Joey aplaudió por dentro. ¡Ése era su Randall!

Como si le hubiera leído la mente a Joey, Alborada dijo en voz baja:

– Bien hecho.

Minos se levantó del trono con gesto pausado. Había que reconocerle algo: sabía moverse con majestuosidad. Al pasar entre los dos sirvientes les rozó los hombros. El gesto de temor se borró de sus semblantes y ambos se incorporaron.

Minos seguía avanzando.

Y ahora fue él quien alzó la mano hacia ellos.

Joey sintió una bola de hielo sucio que se formaba en su tripa y desde ahí subía por el estómago hasta encogerle el corazón.

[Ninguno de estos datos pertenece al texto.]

(* ===== verification/StreamTimeout.v ===== *)
(** * Stream deadlines (src/internal/streaming/timeout.go)

    The controller of one upstream attempt: a total deadline from the start, a
    first-token deadline from the response headers, and a no-progress deadline that
    every upstream event renews once model output has begun. The critical sections of
    the controller's mutex are single steps, interleaved with the firing of timers, with
    timer callbacks that were already running when their timer was stopped, with the
    heartbeat recorder and with a [Next] of the guarded stream. What follows a
    termination outside the mutex (cancelling the context, closing the upstream) is a
    task of its own. [closeAttached] only runs after termination, when nothing it
    reads changes any more, so it is one step.

    Then: theorems on stream deadlines. *)
From Stdlib Require Import ZArith Lia Bool Ascii String.
From stdpp Require Import base tactics option list strings gmap fin_maps sets.
From S2P Require Import Prelude Identifiers Unicode JSON Catalog Retry Metering Adapter StreamBuffer StreamFailover.
(** ** Data *)
Definition ErrTimeoutConfiguration : Failure := stream_error "stream timeout configuration is invalid".
Definition ErrTimeoutState : Failure := stream_error "stream timeout lifecycle state is invalid".
Definition ErrStreamClosed : Failure := stream_error "guarded stream is closed".

Definition maximumStreamTimeout : Duration := 86400000000000.
Definition validStreamTimeout (value : Duration) : bool := (0 <? value) && (value <=? maximumStreamTimeout).

#[export] Instance TimeoutKind_eq_dec : EqDecision TimeoutKind.
Proof. solve_decision. Defined.

Record TimeoutOptions := { FirstTokenTimeout : Duration; NoProgressTimeout : Duration; TotalTimeout : Duration }.

(** A timer of [time.AfterFunc] whose callback is [timeout kind generation]. *)
Record Timer := { tm_kind : TimeoutKind; tm_generation : Z; tm_deadline : Time }.

#[export] Instance Timer_eq_dec : EqDecision Timer.
Proof. solve_decision. Defined.

Record TimeoutController := {
  ct_ctx : Context; ct_options : TimeoutOptions; ct_startedAt : Time; ct_headersReceivedAt : option Time; ct_firstModelEventAt : option Time;
  ct_lastUpstreamEventAt : option Time; ct_cancellationObservedAt : option Time; ct_upstreamReleasedAt : option Time;
  ct_cancellationPropagation : Duration; ct_upstreamEvents : Z; ct_gatewayHeartbeats : Z; ct_stream : bool; ct_terminalErr : option Failure;
  ct_timeoutFailure : option TimeoutFailure; ct_totalTimer : option Timer; ct_firstTokenTimer : option Timer; ct_noProgressTimer : option Timer;
  ct_noProgressGeneration : Z; ct_closeOnce : bool; ct_closeErr : option Failure }.

(** The timers that are armed: running and neither stopped nor fired. *)
Notation Armed := (list Timer).
Definition stop (armed : Armed) (timer : option Timer) : Armed :=
  match timer with Some t => filter (fun t' => t' <> t) armed | None => armed end.

(** [now1] and [now2] are the clock when the start is recorded and when the timer is made. *)
Definition NewTimeoutController (parent : Context) (options : TimeoutOptions) (now1 now2 : Time) : result (TimeoutController * Armed) Failure :=
  if negb (validStreamTimeout (FirstTokenTimeout options)) || negb (validStreamTimeout (NoProgressTimeout options)) ||
     negb (validStreamTimeout (TotalTimeout options)) then Err ErrTimeoutConfiguration
  else
    let total := {| tm_kind := TimeoutTotal; tm_generation := 0; tm_deadline := now2 + TotalTimeout options |} in
    Ok ({| ct_ctx := parent; ct_options := options; ct_startedAt := now1; ct_headersReceivedAt := None; ct_firstModelEventAt := None;
           ct_lastUpstreamEventAt := None; ct_cancellationObservedAt := None; ct_upstreamReleasedAt := None; ct_cancellationPropagation := 0;
           ct_upstreamEvents := 0; ct_gatewayHeartbeats := 0; ct_stream := false; ct_terminalErr := None; ct_timeoutFailure := None;
           ct_totalTimer := Some total; ct_firstTokenTimer := None; ct_noProgressTimer := None; ct_noProgressGeneration := 0;
           ct_closeOnce := false; ct_closeErr := None |}, [total]).
(* ===== verification/TPM.v ===== *)
(** * Token reservations (src/internal/limits/tpm.go)

    How many tokens a request reserves and how many it used. The estimator is an
    interface; [json.Marshal] of a request is a parameter of the fallback estimator. *)
From Stdlib Require Import ZArith Lia Bool Ascii String.
From stdpp Require Import base tactics option list strings gmap fin_maps sets.
From S2P Require Import Prelude Identifiers LimitPolicy Unicode Retry Metering Adapter.
Inductive tpm_error :=
| ErrInvalidTPM | ErrTPMEstimateUnavailable (cause : option tpm_error) | ErrTPMUsageUnavailable | ErrTPMContext (cause : ctx_error)
| ErrEstimator (what : string).

Record InputTokenEstimate := {
  ie_Tokens : Z; ie_Tokenizer : string; ie_TokenizerVersion : string; ie_PhysicalModel : string; ie_DeploymentVersion : Z;
  ie_ProviderProtocolVersion : string; ie_Estimated : bool }.

Record TPMReservationPlan := {
  plan_InputTokens : Z; plan_MaximumOutputTokens : Z; plan_ReservedTokens : Z; plan_Tokenizer : string; plan_TokenizerVersion : string;
  plan_PhysicalModel : string; plan_DeploymentVersion : Z; plan_ProviderProtocolVersion : string; plan_Estimated : bool }.

Record TPMActual := {
  act_InputTokens : Z; act_OutputTokens : Z; act_Tokens : Z; act_Source : Source; act_Complete : bool }.

(** [InputTokenEstimator]: may keep state, and looks at its context at its own times. *)
Class InputTokenEstimator (E : Type) :=
  EstimateInputTokens : E -> Context -> NormalizedRequest -> E * result InputTokenEstimate tpm_error.

(** ** The fallback estimator *)
Definition normalizedJSONEstimatorOverhead : Z := 32.

Record NormalizedJSONByteEstimator := { je_maximumInputTokens : Z; je_metadata : UsageEstimateMetadata }.

Definition NewNormalizedJSONByteEstimator (maximumInputTokens : Z) (physicalModel : string) (deploymentVersion : Z)
    (providerProtocolVersion : string) : result NormalizedJSONByteEstimator tpm_error :=
  let metadata := {| est_Estimated := true; est_Tokenizer := "normalized-json-byte-bound"; est_TokenizerVersion := "v1";
    est_PhysicalModel := physicalModel; est_DeploymentVersion := deploymentVersion;
    est_ProviderProtocolVersion := providerProtocolVersion |} in
  if (maximumInputTokens <=? normalizedJSONEstimatorOverhead) || (MaximumValue <? maximumInputTokens) ||
     negb (UsageEstimateMetadata_Validate metadata)
  then Err ErrInvalidTPM
  else Ok {| je_maximumInputTokens := maximumInputTokens; je_metadata := metadata |}.

(** [after] is the context at the second look, [marshal] what json.Marshal returns. *)
Definition json_estimate (marshal : NormalizedRequest -> option (list Z)) (after : Context) (e : NormalizedJSONByteEstimator)
    (ctx : Context) (request : NormalizedRequest) : result InputTokenEstimate tpm_error :=
  match ctx with
  | ctx_nil => Err ErrInvalidTPM
  | ctx_done cause => Err (ErrTPMContext cause)
  | ctx_live =>
      if negb (NormalizedRequest_Validate request) then Err ErrInvalidTPM
      else match marshal request with
      | None => Err (ErrTPMEstimateUnavailable None)
      | Some payload =>
          let bytes := Z.of_nat (length payload) in
          if je_maximumInputTokens e - normalizedJSONEstimatorOverhead <? bytes then Err (ErrTPMEstimateUnavailable None)
          else match after with
          | ctx_done cause => Err (ErrTPMContext cause)
          | _ =>
              let m := je_metadata e in
              Ok {| ie_Tokens := bytes + normalizedJSONEstimatorOverhead; ie_Tokenizer := est_Tokenizer m;
                    ie_TokenizerVersion := est_TokenizerVersion m; ie_PhysicalModel := est_PhysicalModel m;
                    ie_DeploymentVersion := est_DeploymentVersion m; ie_ProviderProtocolVersion := est_ProviderProtocolVersion m;
                    ie_Estimated := true |}
          end
      end
  end.

(** ** Validation *)
Definition estimate_metadata (e : InputTokenEstimate) : UsageEstimateMetadata :=
  {| est_Estimated := ie_Estimated e; est_Tokenizer := ie_Tokenizer e; est_TokenizerVersion := ie_TokenizerVersion e;
     est_PhysicalModel := ie_PhysicalModel e; est_DeploymentVersion := ie_DeploymentVersion e;
     est_ProviderProtocolVersion := ie_ProviderProtocolVersion e |}.

Definition estimate_validate (e : InputTokenEstimate) : bool :=
  negb ((ie_Tokens e =? 0) || (MaximumValue <? ie_Tokens e) || negb (UsageEstimateMetadata_Validate (estimate_metadata e))).

Definition plan_metadata (p : TPMReservationPlan) : UsageEstimateMetadata :=
  {| est_Estimated := plan_Estimated p; est_Tokenizer := plan_Tokenizer p; est_TokenizerVersion := plan_TokenizerVersion p;
     est_PhysicalModel := plan_PhysicalModel p; est_DeploymentVersion := plan_DeploymentVersion p;
     est_ProviderProtocolVersion := plan_ProviderProtocolVersion p |}.

(** The uint64 subtraction and addition of the code wrap around. *)
Definition plan_validate (p : TPMReservationPlan) : bool :=
  negb (negb (plan_Estimated p) || (plan_InputTokens p =? 0) || (plan_MaximumOutputTokens p =? 0) || (plan_ReservedTokens p =? 0) ||
        (MaximumValue <? plan_ReservedTokens p) || (u64_sub MaximumValue (plan_MaximumOutputTokens p) <? plan_InputTokens p) ||
        negb (plan_ReservedTokens p =? u64_add (plan_InputTokens p) (plan_MaximumOutputTokens p)) ||
        negb (UsageEstimateMetadata_Validate (plan_metadata p))).

Definition actual_validate (a : TPMActual) : bool :=
  negb ((MaximumValue <? act_InputTokens a) || (MaximumValue <? act_OutputTokens a) ||
        (u64_sub MaximumValue (act_OutputTokens a) <? act_InputTokens a) ||
        negb (act_Tokens a =? u64_add (act_InputTokens a) (act_OutputTokens a))) &&
  match act_Source a with SourceProvider | SourceEstimated | SourceReconciled => true | SourceAdjustment | SourceOther _ => false end.

(** ** Planning *)
Definition PlanTPMReservation {E : Type} `{InputTokenEstimator E} (estimator : E) (ctx : Context) (request : NormalizedRequest)
    (capabilityMaximumOutputTokens : Z) : E * result TPMReservationPlan tpm_error :=
  match ctx with
  | ctx_nil => (estimator, Err ErrInvalidTPM)
  | _ =>
      if (capabilityMaximumOutputTokens =? 0) || (MaximumValue <? capabilityMaximumOutputTokens) then (estimator, Err ErrInvalidTPM)
      else if negb (NormalizedRequest_Validate request) then (estimator, Err ErrInvalidTPM)
      else
        match (match req_MaxOutputTokens request with
               | Some n => if (n <=? 0) || (capabilityMaximumOutputTokens <? n) then None else Some n
               | None => Some capabilityMaximumOutputTokens
               end) with
        | None => (estimator, Err ErrInvalidTPM)
        | Some maximumOutput =>
            match EstimateInputTokens estimator ctx request with
            | (estimator', Err cause) => (estimator', Err (ErrTPMEstimateUnavailable (Some cause)))
            | (estimator', Ok estimate) =>
                (estimator',
                 if negb (estimate_validate estimate) then Err (ErrTPMEstimateUnavailable None)
                 else if u64_sub MaximumValue maximumOutput <? ie_Tokens estimate then Err ErrInvalidTPM
                 else Ok {| plan_InputTokens := ie_Tokens estimate; plan_MaximumOutputTokens := maximumOutput;
                            plan_ReservedTokens := u64_add (ie_Tokens estimate) maximumOutput;
                            plan_Tokenizer := ie_Tokenizer estimate; plan_TokenizerVersion := ie_TokenizerVersion estimate;
                            plan_PhysicalModel := ie_PhysicalModel estimate; plan_DeploymentVersion := ie_DeploymentVersion estimate;
                            plan_ProviderProtocolVersion := ie_ProviderProtocolVersion estimate; plan_Estimated := true |})
            end
        end
  end.

(** ** Usage *)
Definition ActualTPM (usage : NormalizedUsage) : result TPMActual tpm_error :=
  ensure (NormalizedUsage_Validate usage) else ErrTPMUsageUnavailable in
  ensure (negb (bool_decide (u_Source usage = SourceAdjustment))) else ErrTPMUsageUnavailable in
  ensure (tc_Present (u_InputTokens usage) && tc_Present (u_OutputTokens usage) && (0 <=? tc_Value (u_InputTokens usage)) &&
          (0 <=? tc_Value (u_OutputTokens usage))) else ErrTPMUsageUnavailable in
  let input := tc_Value (u_InputTokens usage) in
  let output := tc_Value (u_OutputTokens usage) in
  ensure (negb ((MaximumValue <? input) || (MaximumValue <? output) || (u64_sub MaximumValue output <? input))) else ErrTPMUsageUnavailable in
  Ok {| act_InputTokens := input; act_OutputTokens := output; act_Tokens := u64_add input output;
        act_Source := u_Source usage; act_Complete := u_Complete usage |}.

(** ** What is planned and what was used *)
Lemma sum_small a b : 0 <= a -> 0 <= b <= MaximumValue -> a <= u64_sub MaximumValue b -> u64_add a b = a + b /\ a + b <= MaximumValue.
Proof.
  intros Ha Hb. unfold MaximumValue in *. rewrite u64_sub_small by (unfold u64_max; lia). intros.
  rewrite u64_add_small by (unfold u64_max; lia). lia.
Qed.

Lemma plan_validate_spec p :
  0 <= plan_InputTokens p -> 0 <= plan_MaximumOutputTokens p <= MaximumValue -> plan_validate p = true ->
  plan_ReservedTokens p = plan_InputTokens p + plan_MaximumOutputTokens p /\ 0 < plan_ReservedTokens p <= MaximumValue.
Proof.
  intros Hi Ho H. unfold plan_validate in H. apply negb_true_iff in H. prop_hyps.
  destruct (sum_small (plan_InputTokens p) (plan_MaximumOutputTokens p)) as [Hs _]; [lia..|]. lia.
Qed.

Lemma actual_validate_spec a :
  0 <= act_InputTokens a -> 0 <= act_OutputTokens a -> actual_validate a = true ->
  act_Tokens a = act_InputTokens a + act_OutputTokens a /\ 0 <= act_Tokens a <= MaximumValue.
Proof.
  intros Hi Ho H. unfold actual_validate in H. apply andb_true_iff in H as [H _]. apply negb_true_iff in H. prop_hyps.
  destruct (sum_small (act_InputTokens a) (act_OutputTokens a)) as [Hs Hm]; [lia..|]. lia.
Qed.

– De rodillas -ordenó Minos.

Joey y Alborada obedecieron al momento. Randall puso una mano en el hombro de cada uno, y Joey sintió un calor que irradiaba de su palma y luchaba contra la gelidez.

– Levantaos.

Pero era como calentarse con un mechero en medio de una tormenta de nieve. Joey miró a los ojos de Minos, y después a los de Randall.

Ambos los tenían oscuros. Los de Minos destellaban como brasas, hinchados de odio.

En los de Randall se leía indignación, cólera y algo más.

¿Sorpresa?

– Tú también, padre. Arrodíllate.

– Jamás…

– ¡TÚ TAMBIÉN!

El miedo subió por el esófago de Joey en una oleada tan intensa como un vómito. Se llevó las manos al pecho, convencido de que le iba a reventar el corazón.

Randall estaba temblando de los pies a la cabeza. Tenía las venas del cuello y de las sienes hinchadas, el rostro contraído en un gesto de esfuerzo supremo y se había hecho sangre mordiéndose los labios.

Joey volvió a mirar a Minos. Sus labios se estaban curvando en una sonrisa cruel. Sus ojos eran la viva encarnación del mal.

Y el mal, comprendió Joey, es más poderoso que el bien. Porque sólo se concentra en matar y destruir, algo que se puede hacer en segundos. Mientras que crear y construir es el trabajo de toda una vida.

Randall no podía vencer a su hijo. Tenía principios, ataduras, puntos débiles que reducían su poder. En cambio, a Minos su odio le servía de combustible para acrecentar su fuerza ciega y destructiva.